I am not sure why this is.

I may have misunderstood, but I didn't get the impression this should be the case from reading: https://en.cppreference.com/w/cpp/language/cv

My best guess is that for some reason, `x` is a constant object only if initialized itself via a constant object. But I couldn't find anything saying that is the case. I asked on the #learn channel of cppslack.


I don't understand what is defeated in your example.


I edited to add a godbolt link, but repeating here: https://godbolt.org/z/7vre49xb1

In my example, even though `x` is a `const` local, the assembly still shows that it reloads `x` and adds `1` if we assign to it from a non-const local `y`.


Isn't that expected since 'y' is still non-const though? In your example, I'd expect 'x' to not escape, since a const-cast of it is undefined.

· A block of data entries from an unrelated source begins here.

(* ===== verification/LockManager.v ===== *)
(** * LockManager: keyed locks with expiry, waiting and renewal

    Follows pkg/shared/lock_manager.go.  The first part gives every
    operation as a function of the manager's state and of the instants it
    reads; operations that take the manager's mutex are bodies, and
    [with_mutex] runs a body unless the mutex is already held.  The second
    part is the system of any number of clients that run
    [LockWithContext] (acquire, critical section, release) against one
    manager, with the cleanup and renewal goroutines, as a step relation:
    one step is one critical section of the code. *)

From S2P Require Import Prelude.
Local Open Scope Z_scope.

Definition LockTypeExclusive : string := "exclusive".
Definition LockTypeShared : string := "shared".

(** [renewal] is the context of the lock's renewal goroutine. *)
Record Lock := mkLock {
  Key : string;
  Owner : string;
  LockType : string;
  AcquiredAt : Time;
  ExpiresAt : Time;
  Renewable : bool;
  Metadata : gmap string string;
  renewal : option nat
}.

Record LockOptions := mkLockOptions {
  o_Timeout : Duration;
  o_LockType : string;
  o_Renewable : bool;
  o_Owner : string;
  o_Metadata : gmap string string;
  RetryCount : nat;
  RetryBackoff : Duration
}.

Definition DefaultLockOptions : LockOptions :=
  mkLockOptions (30 * Second) LockTypeExclusive true "" ∅ 3 (1 * Second).

(** Wait channels have a buffer of one; [chans] says which buffers are full.
    [cancelled] says which renewal contexts are cancelled. *)
Record LockManager := mkLockManager {
  mutex : bool;
  locks : gmap string Lock;
  waitQueues : gmap string (list nat);
  defaultTimeout : Duration;
  renewalInterval : Duration;
  locksAcquired : Z;
  locksReleased : Z;
  lockTimeouts : Z;
  lockConflicts : Z;
  chans : list bool;
  cancelled : list bool
}.

Definition NewLockManager (timeout retryInterval : Duration) : LockManager :=
  mkLockManager false ∅ ∅ timeout retryInterval 0 0 0 0 [] [].

(** ** Field updates *)

Definition with_locks (f : gmap string Lock -> gmap string Lock) (lm : LockManager) : LockManager :=
  mkLockManager (mutex lm) (f (locks lm)) (waitQueues lm) (defaultTimeout lm) (renewalInterval lm)
    (locksAcquired lm) (locksReleased lm) (lockTimeouts lm) (lockConflicts lm) (chans lm) (cancelled lm).

Definition with_waiters (f : gmap string (list nat) -> gmap string (list nat))
  (g : list bool -> list bool) (lm : LockManager) : LockManager :=
  mkLockManager (mutex lm) (locks lm) (f (waitQueues lm)) (defaultTimeout lm) (renewalInterval lm)
    (locksAcquired lm) (locksReleased lm) (lockTimeouts lm) (lockConflicts lm) (g (chans lm)) (cancelled lm).

Definition with_stats (da dr dt dc : Z) (lm : LockManager) : LockManager :=
  mkLockManager (mutex lm) (locks lm) (waitQueues lm) (defaultTimeout lm) (renewalInterval lm)
    (locksAcquired lm + da) (locksReleased lm + dr) (lockTimeouts lm + dt) (lockConflicts lm + dc)
    (chans lm) (cancelled lm).

Definition with_contexts (f : list bool -> list bool) (lm : LockManager) : LockManager :=
  mkLockManager (mutex lm) (locks lm) (waitQueues lm) (defaultTimeout lm) (renewalInterval lm)
    (locksAcquired lm) (locksReleased lm) (lockTimeouts lm) (lockConflicts lm) (chans lm)
    (f (cancelled lm)).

Unfortunately, `x` does escape, merely because we initialized it via assigning to it from a non-const.


Interesting point! That's my understanding as well.


> Suppose S::make and take_ownership were secretly colluding, like this:

     std::unique_ptr<S> *global;
     
     std::unique_ptr<S> S::make() {
         std::unique_ptr<S> origp = std::make_unique<S>();
         global = &origp;
         return origp;
     }
     
     void take_ownership(S *rawp) {
         delete rawp;
         *global = std::make_unique<S>();
     }

>The compiler cannot rule out this possibility

Why can't the compiler rule out that possibility? That looks like undefined behavior code to me, so thus the compiler could rule it out. S::make() is storing a pointer to a local variable (origp), and then that pointer is being accessed after S::make() has returned. I'm pretty sure that's undefined behavior.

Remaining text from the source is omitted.